- _Problem requirements_: Reproduce the opening lines of the records exactly, please, stopping after the line that contains "leader_goal (snd (reset".

(Dataset entries)
▬▬▬▬▬▬▬▬▬▬

(** What [reset] leaves, whichever turbulence is configured and whether the
    loading of a stored simulation raised or not. *)
Lemma reset_frame (self : Self) :
  let P := map in_bounds (pairs (fst (rand (n_agents * 2) (np_random self)))) in
  p (snd (reset self)) = P /\
  vel (snd (reset self)) = zeros n_agents /\
  iter (snd (reset self)) = 0%nat /\
  done (snd (reset self)) = false /\
  leader_goal (snd (reset self)) = leader_goal self /\
  (fst (reset self) = Ok (reshape P) \/ exists e, fst (reset self) = Raise e).
Proof.
  unfold reset. simpl.
  destruct (String.eqb (turbulence_model (config self)) "random");
    [simpl; auto 10|].
  destruct (String.eqb (turbulence_model (config self)) "NS");
    [|simpl; auto 10].
  unfold _setup_NS_turbulence. simpl.
  match goal with |- context [nth_error ?l ?n] => destruct (nth_error l n) end;
    [|simpl; eauto 10].
  simpl.
  match goal with |- context [dict_get ?k ?d] => destruct (dict_get k d) end;
    [simpl; auto 10|].
  simpl.
  match goal with
  | |- context [load_sim_files ?f] => destruct (load_sim_files f)
  end; simpl; eauto 10.
Qed.

(** X1.  [reset] with draws in [[0, 1)]: three positions with every
    coordinate in [[-5, 5)], zero velocities, the counter at 0, the flag
    [done] false; the observation returned, when the call returns, is the six
    coordinates of those positions in order. *)
Theorem reset_observation_in_bounds (self : Self) :
  unit_draws (np_random self) ->
  let self' := snd (reset self) in
  List.length (p self') = n_agents /\
  Forall (fun x => -5 <= fst x < 5 /\ -5 <= snd x < 5) (p self') /\
  vel self' = zeros n_agents /\
  iter self' = 0%nat /\ done self' = false /\
  forall observation,
    fst (reset self) = Ok observation ->
    observation = reshape (p self') /\
    List.length observation = (n_agents * state_dim)%nat /\
    Forall (fun x => -5 <= x < 5) observation.
Proof.
  intros Hunit self'.
  destruct (reset_frame self) as (Hp & Hv & Hi & Hd & _ & Hobs).
  fold self' in Hp, Hv, Hi, Hd.
  pose proof (fresh_positions_in_bounds _ Hunit) as Hin.
  rewrite <- Hp in Hin, Hobs.
  assert (Hlen : List.length (p self') = n_agents) by (rewrite Hp; reflexivity).
  repeat split; try assumption.
  - destruct Hobs as [E|[e E]]; rewrite E in H; congruence.
  - assert (observation = reshape (p self'))
      by (destruct Hobs as [E|[e E]]; rewrite E in H; congruence).
    subst. rewrite reshape_length, Hlen. reflexivity.
  - assert (observation = reshape (p self'))
      by (destruct Hobs as [E|[e E]]; rewrite E in H; congruence).
    subst. now apply reshape_in_bounds.
Qed.

Lemma example_random_unit : unit_draws example_random.
Proof. intros k; simpl. lra. Qed.

Lemma reset_observation_in_bounds_witness :
  Forall (fun x => -5 <= fst x < 5 /\ -5 <= snd x < 5)
    (p (snd (reset example_self))).
Proof.
  apply (proj1 (proj2 (reset_observation_in_bounds example_self
                         example_random_unit))).
Defined.

(** ** The shape of one call of [step] *)

Section StepShape.

Variable grid_sample : list Frame -> list (R * R * R) -> list vec2.

Lemma get_disturbance_keeps_motion (self : Self) (query_points : list vec2) :
  let self2 := snd (get_disturbance grid_sample self query_points) in
  p self2 = p self /\ vel self2 = vel self /\
  leader_goal self2 = leader_goal self.
Proof.
  unfold get_disturbance.
  destruct (String.eqb (turbulence_model (config self)) "random");
    [simpl; auto|].
  destruct (String.eqb (turbulence_model (config self)) "NS"); simpl; auto.
Qed.

(** A query that raises leaves the instance as it was. *)
Lemma get_disturbance_raise_state (self : Self) (query_points : list vec2)
  (e : exn) :
  fst (get_disturbance grid_sample self query_points) = Raise e ->
  snd (get_disturbance grid_sample self query_points) = self.
Proof.
  unfold get_disturbance.
  destruct (String.eqb (turbulence_model (config self)) "random");
    [simpl; discriminate|].
  destruct (String.eqb (turbulence_model (config self)) "NS"); reflexivity.
Qed.

(** The two ways a call of [step] ends. *)
Lemma step_cases (action : list R) (self : Self) :
  let self1 := snd (propagate_goal self) in
  (exists v_we self2,
     get_disturbance grid_sample self1 (p self) = (Ok v_we, self2) /\
     let self3 :=
       _simulate_second_order (step_acc self) (msub v_we (vel self)) self2 in
     step grid_sample action self
     = (Ok (reshape (p self3), compute_reward self3,
            (_max_episode_steps <=? iter self + 1)%nat, tt),
        set_iter (iter self + 1) self3)) \/
  (exists e,
     get_disturbance grid_sample self1 (p self) = (Raise e, self1) /\
     step grid_sample action self = (Raise e, self1)).
Proof.
  intros self1.
  destruct (propagate_goal_keeps self) as (_ & Hi & _ & _ & Hp & Hv).
  fold self1 in Hi, Hp, Hv.
  pose proof (get_disturbance_keeps grid_sample self1 (p self))
    as (_ & Hi2 & _).
  pose proof (get_disturbance_keeps_motion self1 (p self)) as (_ & Hv2 & _).
  pose proof (get_disturbance_raise_state self1 (p self)) as Hraise.
  unfold step, step_acc. subst self1.
  destruct (propagate_goal self) as [lv self1]; simpl in *. rewrite Hp.
  destruct (get_disturbance grid_sample self1 (p self)) as [[v_we|e] self2];
    simpl in *.
  - left. exists v_we, self2. split; [reflexivity|].
    rewrite <- Hv, <- Hv2, <- Hi, <- Hi2. reflexivity.
  - right. exists e. rewrite (Hraise e eq_refl). split; reflexivity.
Qed.

Lemma simulate_second_order_positions (action v_wr : list vec2) (self : Self) :
  List.length (p self) = n_agents ->
  List.length (vel self) = n_agents ->
  p (_simulate_second_order action v_wr self)
  = map (fun pv => vadd (fst pv) (smul dt (snd pv)))
      (combine (p self) (vel self)) /\
  List.length (vel (_simulate_second_order action v_wr self)) = n_agents.
Proof.
  intros Hp Hv.
  destruct (simulate_agents_rows action (wind_acceleration v_wr)
              (seq 0 n_agents) self (seq_NoDup _ _)) as (Lp & Lv & Hrows).
  { intros i Hi. apply in_seq in Hi. rewrite Hp, Hv. lia. }
  fold (_simulate_second_order action v_wr self) in Lp, Lv, Hrows.
  split; [|congruence].
  apply rows_ext.
  - rewrite Lp, length_map, length_combine, Hp, Hv. reflexivity.
  - intros i Hi. rewrite Lp, Hp in Hi.
    destruct (Hrows i) as [[-> _] _]; [apply in_seq; lia|].
    unfold row.
    set (f := fun pv : vec2 * vec2 => vadd (fst pv) (smul dt (snd pv))).
    rewrite (nth_indep (map f (combine (p self) (vel self))) vzero
               (f (vzero, vzero)))
      by (rewrite length_map, length_combine, Hp, Hv; exact Hi).
    rewrite (map_nth f).
    rewrite combine_nth by congruence. reflexivity.
Qed.

End StepShape.

(** X2.  The arrays [p] and [vel] keep the shape [(n_agents, 2)]:
    [__init__] builds them so, [reset] rebuilds them so, and every call of
    [step], returning or raising, under any turbulence model, leaves them
    so. *)
Theorem positions_keep_shape
  (grid_sample : list Frame -> list (R * R * R) -> list vec2) :
  (forall config rs self,
     __init__ config rs = Ok self ->
     List.length (p self) = n_agents /\ List.length (vel self) = n_agents) /\
  (forall self,
     List.length (p (snd (reset self))) = n_agents /\
     List.length (vel (snd (reset self))) = n_agents) /\
  (forall action self,
     List.length (p self) = n_agents ->
     List.length (vel self) = n_agents ->
     List.length (p (snd (step grid_sample action self))) = n_agents /\
     List.length (vel (snd (step grid_sample action self))) = n_agents).
Proof.
  split; [|split].
  - intros config rs self. unfold __init__; simpl.
    destruct (String.eqb (turbulence_model config) "random");
      [intros H; injection H as <-; split; reflexivity|].
    destruct (String.eqb (turbulence_model config) "NS").
    + destruct (0 <? List.length (map fst (turbulence_base_folder config)))%nat;
        [|discriminate].
      intros H; injection H as <-; split; reflexivity.
    + intros H; injection H as <-; split; reflexivity.
  - intros self. destruct (reset_frame self) as (-> & -> & _).
    split; reflexivity.
  - intros action self Hp Hv.
    destruct (propagate_goal_keeps self) as (_ & _ & _ & _ & Hp1 & Hv1).
    destruct (step_cases grid_sample action self)
      as [(v_we & self2 & Hq & ->)|(e & _ & ->)]; simpl snd.
    + pose proof (get_disturbance_keeps_motion grid_sample
                    (snd (propagate_goal self)) (p self)) as (Hp2 & Hv2 & _).
      rewrite Hq in Hp2, Hv2. simpl in Hp2, Hv2.
      destruct (simulate_second_order_positions (step_acc self)
                  (msub v_we (vel self)) self2) as [E L]; try congruence.
      unfold set_iter; cbn [snd p vel].
      rewrite E, length_map, length_combine, Hp2, Hv2, Hp1, Hv1, Hp, Hv.
      split; [reflexivity|exact L].
    + rewrite Hp1, Hv1. now split.
Qed.

Lemma positions_keep_shape_witness :
  List.length (p (snd (step (fun _ _ => []) [] example_self))) = n_agents.
Proof.
  apply (proj2 (proj2 (positions_keep_shape (fun _ _ => []))) []
           example_self eq_refl eq_refl).
Defined.

(** X3.  A call of [step] that returns moves every position by [dt] times
    the velocity held before the call and returns those positions flattened:
    neither the accelerations nor the wind of the call reach the observation
    it returns.  The reward returned is [compute_reward] on the positions
    returned. *)
Theorem step_observation
  (grid_sample : list Frame -> list (R * R * R) -> list vec2)
  (action : list R) (self : Self)
  (observation : list R) (reward : R) (done_flag : bool) (info : unit) :
  List.length (p self) = n_agents ->
  List.length (vel self) = n_agents ->
  fst (step grid_sample action self)
  = Ok (observation, reward, done_flag, info) ->
  let moved :=
    map (fun pv => vadd (fst pv) (smul dt (snd pv)))
      (combine (p self) (vel self)) in
  p (snd (step grid_sample action self)) = moved /\
  observation = reshape moved /\
  List.length observation = (n_agents * state_dim)%nat /\
  reward = compute_reward (snd (step grid_sample action self)).
Proof.
  intros Hp Hv Hret moved.
  destruct (propagate_goal_keeps self) as (_ & _ & _ & _ & Hp1 & Hv1).
  destruct (step_cases grid_sample action self)
    as [(v_we & self2 & Hq & E)|(e & _ & E)];
    cbv zeta in E; rewrite E in Hret |- *; cbn [fst] in Hret; [|discriminate].
  pose proof (get_disturbance_keeps_motion grid_sample
                (snd (propagate_goal self)) (p self)) as (Hp2 & Hv2 & _).
  rewrite Hq in Hp2, Hv2. simpl in Hp2, Hv2.
  destruct (simulate_second_order_positions (step_acc self)
              (msub v_we (vel self)) self2) as [Epos _]; try congruence.
  rewrite Hp2, Hv2, Hp1, Hv1 in Epos. fold moved in Epos.
  set (self3 := _simulate_second_order (step_acc self) (msub v_we (vel self))
                  self2) in *.
  assert (Hobs : observation = reshape (p self3)) by congruence.
  assert (Hrew : reward = compute_reward self3) by congruence.
  subst observation reward.
  split; [exact Epos|]. rewrite Epos. split; [reflexivity|]. split.
  - rewrite reshape_length. unfold moved.
    rewrite length_map, length_combine, Hp, Hv. reflexivity.
  - reflexivity.
Qed.

Lemma step_done_returns_example :
  exists o r,
    fst (step (fun _ _ => []) [] example_self) = Ok (o, r, false, tt).
Proof.
  destruct (step_returned (fun _ _ => []) [] example_self eq_refl)
    as (o & r & E & _).
  exists o, r. exact E.
Defined.

Lemma step_observation_witness :
  p (snd (step (fun _ _ => []) [] example_self))
  = map (fun pv => vadd (fst pv) (smul dt (snd pv)))
      (combine (p example_self) (vel example_self)).
Proof.
  destruct (step_done_returns_example) as (o & r & E).
  exact (proj1 (step_observation (fun _ _ => []) [] example_self o r false tt
                  eq_refl eq_refl E)).
Defined.

(** ** Calls of [step] that raise *)

Lemma propagate_goal_moves (self : Self) :
  ((iter self <= 100)%nat -> snd (propagate_goal self) = self) /\
  ((100 < iter self)%nat ->
   leader_goal (snd (propagate_goal self)) = smul 0.967 (leader_goal self)).
Proof.
  unfold propagate_goal. split; intros H.
  - destruct (Nat.ltb_spec 100 (iter self)); [lia|reflexivity].
  - destruct (Nat.ltb_spec 100 (iter self)); [|lia]. simpl.
    destruct (leader_goal self) as [x y].
    unfold vadd, smul, vsub, final_goal, dt, K_p; simpl. f_equal; lra.
Qed.

(** X4.  A call of [step] that raises is not undone: the positions, the
    velocities and the counter are as before the call, but the goal point of
    the leader, moved before the disturbance is queried, stays moved.  Up to
    step 100 the instance is unchanged; later every raising call scales the
    goal point by [1 - dt * 0.2 * K_p = 0.967]. *)
Theorem step_raise_keeps_goal_move
  (grid_sample : list Frame -> list (R * R * R) -> list vec2)
  (action : list R) (self : Self) (e : exn) :
  fst (step grid_sample action self) = Raise e ->
  let self' := snd (step grid_sample action self) in
  p self' = p self /\ vel self' = vel self /\ iter self' = iter self /\
  ((iter self <= 100)%nat -> self' = self) /\
  ((100 < iter self)%nat ->
   leader_goal self' = smul 0.967 (leader_goal self)).
Proof.
  intros Hraise self'.
  destruct (propagate_goal_keeps self) as (_ & Hi & _ & _ & Hp & Hv).
  destruct (propagate_goal_moves self) as [Hearly Hlate].
  destruct (step_cases grid_sample action self)
    as [(v_we & self2 & _ & E)|(e' & _ & E)]; cbv zeta in E.
  - rewrite E in Hraise. discriminate.
  - unfold self'. rewrite E. simpl snd. auto.
Qed.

▬▬▬▬▬▬▬▬▬▬

- _Your response_:
(** What [reset] leaves, whichever turbulence is configured and whether the
    loading of a stored simulation raised or not. *)
Lemma reset_frame (self : Self) :
  let P := map in_bounds (pairs (fst (rand (n_agents * 2) (np_random self)))) in
  p (snd (reset self)) = P /\
  vel (snd (reset self)) = zeros n_agents /\
  iter (snd (reset self)) = 0%nat /\
  done (snd (reset self)) = false /\
  leader_goal (snd (reset self)) = leader_goal self /\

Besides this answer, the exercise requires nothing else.